### Task to carry out
Starting at the line that holds "(** Identity of" and stopping at the line that holds "VNum (n : Z)", restate the records below word for word, with both of those lines included.

### Data excerpts
Segment Open
(** * compas_occ: the binding layer over the OCC kernel, embedded and verified

    The repository wraps a native CAD kernel.  Everything the kernel does is
    taken here as an interface ([Kernel]); everything the host geometry
    library does is taken as an interface too ([Scalar], [Host]); the
    wrappers of this repository whose code is elsewhere are the interface
    [Wrappers].  What is defined below is the code of

      - conversions/primitives.py        (Module-level functions)
      - brep/brep.py                     (class BRep)
      - geometry/surfaces/bspline.py     (class BSplineSurface)

    written as state-passing functions over the Python objects they touch.
    A kernel call is taken to return: a kernel that raises inside one of its
    own routines is outside this model. *)

From stdpp Require Import base list strings.
From Stdlib Require Import ZArith Lia.
From Stdlib Require QArith.

Local Open Scope string_scope.
Local Open Scope list_scope.

(** ** Python results: a value or a raised exception *)

Inductive exn : Type :=
| IndexError
| AttributeError
| TypeError
| Exception (msg : string).

Inductive result (A : Type) : Type :=
| Return (a : A)
| Raise (e : exn).

Arguments Return {A} a.
Arguments Raise {A} e.

Definition is_raise {A} (r : result A) : bool :=
  match r with Return _ => false | Raise _ => true end.

(** A computation over a mutable state [S]: the state after the call is
    kept also when the call raises, as Python keeps every assignment made
    before the [raise]. *)
Definition py (S A : Type) : Type := S -> result A * S.
(** * Orbit: the synchronous record cache

    A shallow embedding of the record cache of Orbit
    ([@orbit/data] records, the [SyncRecordCache] patch pipeline, its patch,
    inverse-patch and query operators, and the cache integrity processor),
    followed by the properties proved about it.

    JavaScript values are modelled as follows.
    - Attribute and key values are [value]s: the primitives and arrays.
      Numbers are integers ([Z]); arrays stand for every non-primitive value
      and carry the identity of the JavaScript object ([ref]), which is what
      [===] compares.  Plain-object values are not modelled.
    - A JavaScript object used as a dictionary is a [gmap string _]; its
      iteration goes by the map's key order where JavaScript goes by
      insertion order.
    - An exception is an [outcome] [Throw e]; the cache, the event log, the
      key map and the allocator of object identities are threaded explicitly
      (type [M]). *)

From Stdlib Require Import ZArith String Ascii List Bool.
From stdpp Require Import base option list gmap strings fin_maps.

Local Open Scope string_scope.
Local Open Scope Z_scope.
Local Open Scope list_scope.

(* ===================================================================== *)
(** ** Values and the helpers of [@orbit/utils] *)
(* ===================================================================== *)

(** Identity of a JavaScript object: [Given n] for an object built by the
    caller, [Copied n] for the [n]-th copy allocated by [clone]. *)
Inductive ref : Type :=
| Given (n : positive)
| Copied (n : positive).

#[warnings="-register-all"]
Inductive value : Type :=
| VUndefined
| VNull
| VBool (b : bool)
| VNum (n : Z)
| VStr (s : string)
| VArr (r : ref) (items : list value).

Module Utils.

Definition ref_eqb (a b : ref) : bool :=
  match a, b with
  | Given n, Given m => Pos.eqb n m
  | Copied n, Copied m => Pos.eqb n m
  | _, _ => false
  end.

(** The array with every object identity forgotten. *)
Fixpoint erase (v : value) : value :=
  match v with
  | VArr _ items => VArr (Given 1) (map erase items)
  | _ => v
  end.
Definition u8 : Z -> Z := wrap 8.
Definition u16 : Z -> Z := wrap 16.
Definition u32 : Z -> Z := wrap 32.

Definition INT_MAX : Z := 2 ^ 31 - 1.

(** Conversion to [int]; the kernel is built with wrapping signed
    arithmetic. *)
Definition s32 (x : Z) : Z := (x + 2 ^ 31) mod 2 ^ 32 - 2 ^ 31.

End bitops.

(** ** Constants of headers that the driver includes *)

Module mipi_display.

(** Modelled from the spec: video/mipi_display.h is not part of the driver
    file; the spec calls these the controller's addressing-mode register
    and its standard display-off and display-on commands.  The values are
    the MIPI DCS opcodes; [init_display] writes the same 0x36 and 0x29 as
    literals. *)
Definition MIPI_DCS_SET_ADDRESS_MODE : Z := 0x36.
Definition MIPI_DCS_SET_DISPLAY_OFF : Z := 0x28.
Definition MIPI_DCS_SET_DISPLAY_ON : Z := 0x29.

End mipi_display.

Module errno.

(** Modelled from the spec: the invalid-argument error number of
    asm-generic/errno-base.h, which the driver returns negated. *)
Definition EINVAL : Z := 22.

End errno.

(** ** The host framework as the driver sees it (fbtft.h) *)

Module fbtft.

(** Modelled from the spec: the variable screen info of the device context
    ([struct fb_var_screeninfo], declared outside the driver file),
    restricted to what the driver reads: the requested resolution and the
    rotation angle, all [__u32]. *)
Record fb_var_screeninfo : Type := {
  xres : Z;
  yres : Z;
  rotate : Z;
}.

Record fb_info : Type := { var : fb_var_screeninfo }.

(** Modelled from the spec: the shape of the gamma buffer as the device
    context records it ([par->gamma] of fbtft.h): curves and values per
    curve, both [int]. *)
Record gamma_par : Type := {
  num_values : Z;
  num_curves : Z;
}.
Lemma core_tracks_check env refresh :
  (forall c, refresh = Some c -> core_tracks c) ->
  core_tracks (Watcher.checkAndHandleConfigChange
                 (RelayUserData:=RelayUserData) env getVSCodeConfig
                 compareConfigs maskApiKey refresh).
Proof.
  intros Hrefresh.
  unfold Watcher.checkAndHandleConfigChange, Watcher.promptUserChoice,
    Watcher.applyNewConfig, Watcher.disableWatching, Watcher.log,
    Watcher.updateVSCodeConfig, Watcher.setWatchEnabled.
  repeat lazymatch goal with
         | |- core_tracks (Watcher.stopWatching _) =>
             apply core_tracks_stopWatching
         | |- core_tracks (Watcher.settings_write _ _ _) =>
             apply core_tracks_settings_write
         | |- core_tracks (Watcher.readClaudeSettings _) =>
             intros s; reflexivity
         | |- core_tracks (Watcher.ask _ _ _) =>
             intros s; reflexivity
         | |- core_tracks (match refresh with _ => _ end) =>
             destruct refresh as [c|]; [apply (Hrefresh c eq_refl)|]
         | _ => core_tracks_step
         end.
Qed.

Lemma tracks_ret {A} (a : A) : tracks (Run.ret a : X A).
Proof. intros g. reflexivity. Qed.

Lemma tracks_throw {A} e : tracks (Run.throw e : X A).
Proof. intros g. reflexivity. Qed.

Lemma tracks_get : tracks (Run.get : X Globals).
Proof. intros g. reflexivity. Qed.

Lemma tracks_emit (e : Effect) :
  watcher_delta e = 0 -> tracks (Run.emit e : X unit).
Proof.
  intros He g. cbn [Run.emit].
  exact (watcher_track_neutral e (fileWatcher (core g)) He).
Qed.

Lemma tracks_modify (f : Globals -> Globals) :
  (forall g, fileWatcher (core (f g)) = fileWatcher (core g)) ->
  tracks (Run.modify f : X unit).
Proof. intros Hf g. cbn [Run.modify watcher_track]. rewrite Hf. reflexivity. Qed.

Lemma tracks_bind {A B} (m : X A) (k : A -> X B) :
  tracks m -> (forall a, tracks (k a)) -> tracks (Run.bind m k).
Proof.
  intros Hm Hk g. unfold Run.bind. specialize (Hm g).
  destruct (m g) as [[[a|e] g1] e1]; [|exact Hm].
  specialize (Hk a g1). destruct (k a g1) as [[r g2] e2].
  rewrite watcher_track_app, Hm. exact Hk.
Qed.

Lemma tracks_try_catch {A} (m : X A) (h : Thrown -> X A) :
  tracks m -> (forall e, tracks (h e)) -> tracks (Run.try_catch m h).
Proof.
  intros Hm Hh g. unfold Run.try_catch. specialize (Hm g).
  destruct (m g) as [[[a|e] g1] e1]; [exact Hm|].
  specialize (Hh e g1). destruct (h e g1) as [[r g2] e2].
  rewrite watcher_track_app, Hm. exact Hh.
Qed.

Lemma tracks_lift {A} (m : M A) : core_tracks m -> tracks (lift m).
Proof.
  intros Hm g. unfold lift. specialize (Hm (core g)).
  destruct (m (core g)) as [[r s] evs]. exact Hm.
Qed.

Ltac tracks_step :=
  lazymatch goal with
  | |- tracks (Run.ret _) => apply tracks_ret
  | |- tracks (Run.throw _) => apply tracks_throw
  | |- tracks Run.get => apply tracks_get
  | |- tracks (Run.emit _) => apply tracks_emit; reflexivity
  | |- tracks (Run.modify _) => apply tracks_modify; intros; reflexivity
  | |- tracks (Run.bind _ _) => apply tracks_bind; [|intros]
  | |- tracks (Run.try_catch _ _) => apply tracks_try_catch; [|intros]
  | |- tracks (let _ := _ in _) => cbv zeta
  | |- tracks (if ?b then _ else _) => destruct b
  | |- tracks (match ?x with _ => _ end) => destruct x
  end.

Lemma tracks_check :
  tracks (checkAndHandleConfigChange URL_protocol getVSCodeConfig
            compareConfigs maskApiKey pf).
Proof.
  intros g. unfold checkAndHandleConfigChange.
  apply tracks_lift.
  apply core_tracks_check. intros c Hc.
  destruct (refreshCallback g) as [[]|]; [|discriminate].
  injection Hc as <-. apply core_tracks_updateStats.
Qed.

(** [startWatching] closes the watcher that is open before it opens
    another. *)
Lemma tracks_startWatching cb : tracks (startWatching settingsPath pf cb).
Proof.
  intros g. destruct g as [[st fw dt p q w] rt foc rc iv tm nt fc].
  cbv beta iota zeta delta [startWatching Run.bind Run.modify Run.get
    Run.emit Run.ret Run.try_catch stopWatching lift log log_error
    fs_existsSync fs_watch with_refreshCallback with_core on_core
    set_fileWatcher count_fs Watcher.stopWatching Host.bind Host.get Host.put
    Host.emit Host.ret Watcher.log
    core refreshTimer isWindowFocused refreshCallback refreshIntervalSetting
    timers next_timer fs_calls settings fileWatcher debounceTimer posts
    prompts writes map app negb].
  destruct fw, dt, (file_exists pf fc);
    cbv beta iota zeta delta [negb map app andb
    core refreshTimer isWindowFocused refreshCallback refreshIntervalSetting
    timers next_timer fs_calls settings fileWatcher debounceTimer posts
    prompts writes];
    try reflexivity;
    destruct (watch_error pf (S fc)) as [[m|m st' rq|]|];
    cbv beta iota zeta delta [negb map app andb instanceof_Error
    Run.bind Run.emit Run.ret log_error
    core refreshTimer isWindowFocused refreshCallback refreshIntervalSetting
    timers next_timer fs_calls settings fileWatcher debounceTimer posts
    prompts writes];
    reflexivity.
Qed.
Segment Closed
### Task output
(** Identity of a JavaScript object: [Given n] for an object built by the
    caller, [Copied n] for the [n]-th copy allocated by [clone]. *)
Inductive ref : Type :=
| Given (n : positive)
| Copied (n : positive).

#[warnings="-register-all"]
Inductive value : Type :=
| VUndefined
| VNull
| VBool (b : bool)
| VNum (n : Z)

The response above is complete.